Our DDS Technologies

Details of Our Technologies

Dissolving Micropiles

By combining the microfabrication technology in the semiconductor technology and biotechnology, Professor Takada, Kyoto Pharmaceutical University, has made it possible to make microparticles individually, one by one. BioSerenTach (BT) is now developing “Dissolving Micropile Chip” that gives a solution to pharmaceutical industries, poor bioavailability problem of API.
Dissolving micropile (DM) is a transdermal drug delivery system (TDDS) and is applicable to the drugs of which clinical dose is less than several mg like peptide, protein, vaccine, hormone and organic compound.

Overview of DM

DM has a cone shape and is composed of API and pharmaceutical additives. DM dissolves rapidly and completely in the epidermis of the skin and can deliver API into the systemic circulation with high bioavailability. As its base polymer, thread-forming water soluble polymers such as (1) proteins like albumin, (2) polysaccharides like chondroitin sulfate, dextran and hyarulonic acid are used. DM can be prepared under room temperature and is applicable to peptide/proteins such as recombinant human growth hormone, erythropoietin, insulin that are degradable by warming. In addition, DM is applicable to DNA, siRNA and vaccine.

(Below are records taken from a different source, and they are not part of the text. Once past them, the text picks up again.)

Lemma rev_append_free pre t x : free_at (rev_append pre t) x <-> free_at pre x \/ free_at t x.
Proof.
  revert t. induction pre as [|s pre IH]; intros t; cbn [rev_append].
  - rewrite free_at_nil. tauto.
  - rewrite IH, !free_at_cons. tauto.
Qed.
Lemma rev_append_size pre t : free_size (rev_append pre t) = free_size pre + free_size t.
Proof. revert t. induction pre as [|s pre IH]; intros t; simpl; [done|]. rewrite IH. simpl. lia. Qed.

(** The range [r] between two zipper halves that may touch it. *)
Record gap (lo : Z) (pre : list Arange) (r : Arange) (post : list Arange) : Prop := {
  gap_len : 0 < ar_len r;
  gap_lo : lo < ar_off r;
  gap_pre : match pre with
            | [] => True
            | s :: pre' => 0 < ar_len s /\ ar_off s + ar_len s <= ar_off r /\
                           ranges_rev lo pre' (ar_off s)
            end;
  gap_post : match post with
             | [] => True
             | s :: post' => ar_off r + ar_len r <= ar_off s /\ 0 < ar_len s /\
                             ranges (ar_off s + ar_len s) post'
             end }.

Lemma coalesce_spec fuel lo pre r post :
  gap lo pre r post -> (length pre + length post < fuel)%nat ->
  exists t, coalesce fuel pre r post = Ok t /\ ranges lo t /\
    (forall x, free_at t x <-> free_at pre x \/ free_at (r :: post) x) /\
    free_size t = free_size pre + free_size (r :: post).
Proof.
  revert pre r post. induction fuel as [|fuel IH]; intros pre r post Hg Hf; [lia|].
  destruct Hg as [Hlen Hlo Hpre Hpost].
  assert (Hnext : match pre with [] => True | s :: _ => ar_off s + ar_len s < ar_off r end ->
    exists t, (match post with
        | s :: post' =>
            if ar_off r + ar_len r =? ar_off s then
              coalesce fuel pre (mkRange (ar_off r) (ar_len s + ar_len r)) post'
            else Ok (rev_append pre (r :: post))
        | [] => Ok (rev_append pre (r :: post))
        end) = Ok t /\ ranges lo t /\
    (forall x, free_at t x <-> free_at pre x \/ free_at (r :: post) x) /\
    free_size t = free_size pre + free_size (r :: post)).
  { intros Hlt.
    assert (Hrev : ranges_rev lo pre (ar_off r)).
    { destruct pre as [|s pre']; [done|]. destruct Hpre as (? & ? & ?). done. }
    assert (Hend : match post with [] => True | s :: _ => ar_off r + ar_len r < ar_off s end ->
      ranges lo (rev_append pre (r :: post))).
    { intros Hp. eapply ranges_zip; [done|]. right. exists r, post. repeat split; [done|].
      destruct post; [done|]. destruct Hpost as (? & ? & ?). done. }
    destruct post as [|s post'].
    - eexists. split; [done|]. split; [by apply Hend|]. split; [apply rev_append_free|].
      apply rev_append_size.
    - destruct Hpost as (H1 & H2 & H3).
      destruct (Z.eqb_spec (ar_off r + ar_len r) (ar_off s)) as [He|He].
      + destruct (IH pre (mkRange (ar_off r) (ar_len s + ar_len r)) post') as (t & -> & Ht & Hx & Hs).
        { constructor; cbn [ar_off ar_len]; [lia|lia| |].
          - destruct pre as [|s0 pre']; [done|]. destruct Hpre as (? & ? & ?). done.
          - destruct post' as [|s1 post'']; [done|]. destruct H3 as (? & ? & ?). split; [lia|done]. }
        { simpl in Hf. lia. }
        exists t. split; [done|]. split; [done|]. split.
        * intros x. rewrite Hx, !free_at_cons. cbn [ar_off ar_len].
          intuition lia.
        * rewrite Hs. simpl. lia.
      + eexists. split; [done|]. split; [apply Hend; lia|]. split; [apply rev_append_free|].
        apply rev_append_size. }
  cbn [coalesce]. destruct pre as [|s pre']; [by apply Hnext|].
  destruct Hpre as (H1 & H2 & H3).
  destruct (Z.eqb_spec (ar_off s + ar_len s) (ar_off r)) as [He|He]; [|apply Hnext; lia].
  destruct (IH pre' (mkRange (ar_off s) (ar_len s + ar_len r)) post) as (t & -> & Ht & Hx & Hs).
  { constructor; cbn [ar_off ar_len]; [lia| | |].
    - clear -H3. revert H3. generalize (ar_off s). induction pre' as [|s0 pre' IH]; intros z; [done|].
      intros (? & ? & ?). specialize (IH _ H1). lia.
    - destruct pre' as [|s0 pre'']; [done|]. destruct H3 as (? & ? & ?). split; [done|]. split; [lia|done].
    - destruct post as [|s1 post']; [done|]. destruct Hpost as (? & ? & ?). split; [lia|done]. }
  { simpl in Hf. lia. }
  exists t. split; [done|]. split; [done|]. split.
  - intros x. rewrite Hx, !free_at_cons. cbn [ar_off ar_len]. intuition lia.
  - rewrite Hs. simpl. lia.
Qed.

Lemma rangecmp_cases a b :
  (ar_off a < ar_off b /\ rangecmp a b = -1) \/ (ar_off a = ar_off b /\ rangecmp a b = 0) \/
  (ar_off b < ar_off a /\ rangecmp a b = 1).
Proof.
  unfold rangecmp. destruct (Z.ltb_spec (ar_off a) (ar_off b)); [by left|].
  destruct (Z.ltb_spec (ar_off b) (ar_off a)); right; [by right|left]. split; [lia|done].
Qed.

(** The new range touches no free address. *)
Definition disjoint_range (t : list Arange) (off len : Z) : Prop :=
  forall x, off <= x < off + len -> ~ free_at t x.

Lemma disjoint_head r t off len :
  0 < len -> 0 < ar_len r -> disjoint_range (r :: t) off len ->
  ar_off r + ar_len r <= off \/ off + len <= ar_off r.
Proof.
  intros Hl Hr Hd. 
  destruct (Z.le_gt_cases (ar_off r + ar_len r) off); [by left|].
  destruct (Z.le_gt_cases (off + len) (ar_off r)); [by right|]. exfalso.
  apply (Hd (Z.max off (ar_off r))); [lia|]. apply free_at_cons. left. lia.
Qed.

(** A reversed prefix of ranges that end by [off]. *)
Definition before (lo : Z) (pre : list Arange) (off : Z) : Prop :=
  match pre with
  | [] => lo < off
  | s :: pre' => 0 < ar_len s /\ ar_off s + ar_len s <= off /\ ranges_rev lo pre' (ar_off s)
  end.

(** [before], and the lower bound it gives to what follows. *)
Definition last_end (lo : Z) (pre : list Arange) : Z :=
  match pre with [] => lo | s :: _ => ar_off s + ar_len s end.

Lemma before_lo lo pre off : before lo pre off -> lo < off.
Proof.
  destruct pre as [|s pre]; [done|]. cbn. intros (? & ? & H).
  revert H. assert (Hs : ar_off s < off) by lia. revert Hs. generalize (ar_off s).
  induction pre as [|s0 pre IH]; intros z Hz; cbn [ranges_rev]; [lia|].
  intros (? & ? & Hr). apply (IH (ar_off s0)); [lia|done].
Qed.

Lemma before_push lo pre off r :
  before lo pre off -> last_end lo pre < ar_off r -> 0 < ar_len r -> ar_off r + ar_len r <= off ->
  before lo (r :: pre) off.
Proof.
  intros Hb Hl Hr Ho. cbn. split; [done|]. split; [done|].
  destruct pre as [|s pre]; [done|]. cbn in *. destruct Hb as (? & ? & ?). done.
Qed.

Lemma place_spec lo off len t : forall pre,
  0 < len -> before lo pre off -> ranges (last_end lo pre) t -> disjoint_range t off len ->
  exists pre' post, place pre (mkRange off len) t = Ok (pre', post) /\
    gap lo pre' (mkRange off len) post /\ rev_append pre' post = rev_append pre t.
Proof.
  induction t as [|s t IH]; intros pre Hlen Hb Ht Hd; cbn [place].
  { exists pre, []. split; [done|]. split; [|done]. constructor; try done. by eapply before_lo.
    by destruct pre. }
  destruct Ht as (H1 & H2 & H3).
  destruct (disjoint_head _ _ _ _ Hlen H2 Hd) as [Hle|Hle].
  - destruct (rangecmp_cases s (mkRange off len)) as [[? ->]|[[? ->]|[? ->]]]; cbn [ar_off] in *; [|lia|lia].
    cbn [Z.eqb Pos.eqb]. destruct (IH (s :: pre)) as (pre' & post & -> & Hg & E); [done| |done| |].
    + by apply before_push.
    + intros x Hx Hf. apply (Hd x Hx). apply free_at_cons. by right.
    + by exists pre', post.
  - destruct (rangecmp_cases s (mkRange off len)) as [[? ->]|[[? ->]|[? ->]]]; cbn [ar_off] in *; [lia|lia|].
    cbn [Z.eqb Pos.eqb]. exists pre, (s :: t). split; [done|]. split; [|done].
    constructor; cbn [ar_off ar_len]; [done|by eapply before_lo|by destruct pre|done].
Qed.

Lemma freerange_spec lo t off len :
  ranges lo t -> lo < off -> 0 < len -> Z.rem len Blksz = 0 -> disjoint_range t off len ->
  exists t', freerange t off len = Ok t' /\ ranges lo t' /\
    (forall x, free_at t' x <-> free_at t x \/ off <= x < off + len) /\
    free_size t' = free_size t + len.
Proof.
  intros Ht Hlo Hlen Hrem Hd. unfold freerange. rewrite Hrem, Z.eqb_refl.
  destruct (place_spec lo off len t [] Hlen Hlo Ht Hd) as (pre & post & -> & Hg & E). cbn [rbind].
  cbn [rev_append] in E.
  destruct (coalesce_spec (S (length t)) lo pre (mkRange off len) post Hg) as (t' & -> & Ht' & Hx & Hs).
  { rewrite <- E, rev_append_rev, length_app, length_rev. lia. }
  exists t'. split; [done|]. split; [done|]. split.
  - intros x. rewrite Hx, free_at_cons, <- E, rev_append_free. cbn [ar_off ar_len]. tauto.
  - rewrite Hs, <- E, rev_append_size. simpl. lia.
Qed.

Lemma lookup_le_split off t : forall pre pre' r post,
  lookup_le pre off t = Some (pre', r, post) ->
  ar_off r <= off /\ rev_append pre' (r :: post) = rev_append pre t.
Proof.
  induction t as [|s t IH]; intros pre pre' r post; cbn [lookup_le]; [done|].
  destruct (Z.ltb_spec off (ar_off s)); [done|].
  destruct (lookup_le (s :: pre) off t) as [[[pre1 r1] post1]|] eqn:E.
  - intros [= -> -> ->]. by apply (IH _ _ _ _ E).
  - intros [= -> -> ->]. done.
Qed.

(** Split sorted ranges back into a zipper. *)
Lemma ranges_unzip lo pre r post :
  ranges lo (rev_append pre (r :: post)) ->
  before lo pre (ar_off r) /\ last_end lo pre < ar_off r /\ 0 < ar_len r /\
  ranges (ar_off r + ar_len r) post.
Proof.
  revert r post. induction pre as [|s pre IH]; intros r post H; cbn [rev_append] in H.
  - destruct H as (? & ? & ?). done.
  - apply IH in H as (Hb & Hl & H1 & H2 & H3 & H4). cbn. split; [|done].
    split; [done|]. split; [lia|]. destruct pre; [done|]. cbn in *. destruct Hb as (? & ? & ?). done.
Qed.

(** Where the addresses [off..off+len) are all free, one range has them. *)
Lemma free_contiguous lo t off len :
  0 < len -> ranges lo t -> (forall x, off <= x < off + len -> free_at t x) ->
  exists r, r ∈ t /\ ar_off r <= off /\ off + len <= ar_off r + ar_len r.
Proof.
  intros Hlen. revert lo. induction t as [|s t IH]; intros lo Ht Hx.
  { exfalso. eapply free_at_nil, (Hx off). lia. }
  destruct Ht as (H1 & H2 & H3).
  destruct (Z.le_gt_cases (ar_off s + ar_len s) off) as [Hle|Hgt].
  - destruct (IH _ H3) as (r & Hr & ?); [|exists r; split; [by right|done]].
    intros x Hox. destruct (proj1 (free_at_cons _ _ _) (Hx x Hox)); [lia|done].
  - exists s. split; [by left|].
    assert (Hoff : ar_off s <= off).
    { destruct (proj1 (free_at_cons _ _ _) (Hx off ltac:(lia))) as [?|Hf]; [lia|].
      pose proof (ranges_above _ _ _ H3 Hf). lia. }
    split; [done|]. apply Z.nlt_ge. intros Hlt.
    destruct (proj1 (free_at_cons _ _ _) (Hx (ar_off s + ar_len s) ltac:(lia))) as [?|Hf]; [lia|].
    pose proof (ranges_above _ _ _ H3 Hf). lia.
Qed.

Proof-of-concept experiment

As an example, our study on insulin DM is shown as follows. With a machine, insulin DM chip was prepared and was administered to the rat skin by pressing with fingers and pharmacodynamic study was performed by measuring plasma glucose levels at the insulin dose of 1.73±0.17 IU. As a positive control, insulin solution was subcutaneously (sc) injected to another group of rats, 1.0 IU/kg. By comparing the total areas above the plasma glucose level vs. time curve (AAC), relative pharmacological availability of 52.2% was obtained. BT has developed the second

generation DM chip where API is localized at the distal part of microneedles. 100 DMs having 500μm length and 300μm basement diameter were made on a chip, 1.0x1.0cm, as patch preparation. As the distal part of DM, approximately 250-300µm was inserted into the skin, API formulated at the base part of DM does not contribute the absorption into the skin resulting low bioavailability. DM containing insulin was evaluated in beagle dogs and the results were disclosed at #69 annual meeting of American Diabetes Association held in New Orleans in 2009, June 7-9. Pharmacodynamic (PD) analysis by comparing the AACs obtained after percutaneous administration of insulin DM chips and sc injection of insulin solution, relative pharmacological availability of insulin was determined to be 59.3-71.1%. Pharmacokinetic analysis was also performed with serum insulin levels vs. time curves and relative bioavailability (RBA) of 72％ was obtained.

Function of DM

(1) Painless administration by percutaneous route
(2) High bioavailability
(3) Applicable to drugs of which clinical dose is less than 1.0mg
(4) High safety (no fear of HIV infection)
(5) Percutaneous delivery of peptide/proteins
(6) Skin vaccine

Other similar technologies

To enhance the skin permeability of drugs, absorption enhancers, iontophoresis, electroporation and ultrasound have beeb studying. TDDS is severely limited by the poor permeability of drugs through the human skin, ie most drugs do not permeate through the skin at therapeutically relevant rates. Microneedles made of metal and polymers like poly(lactic acid) belong to the category of medical device.

Two-layered DM chip producing machine

Producing machine of DM chips that works under GMP condition is developed by the fund of Japan Science and Technology Agency (JST) in 2011.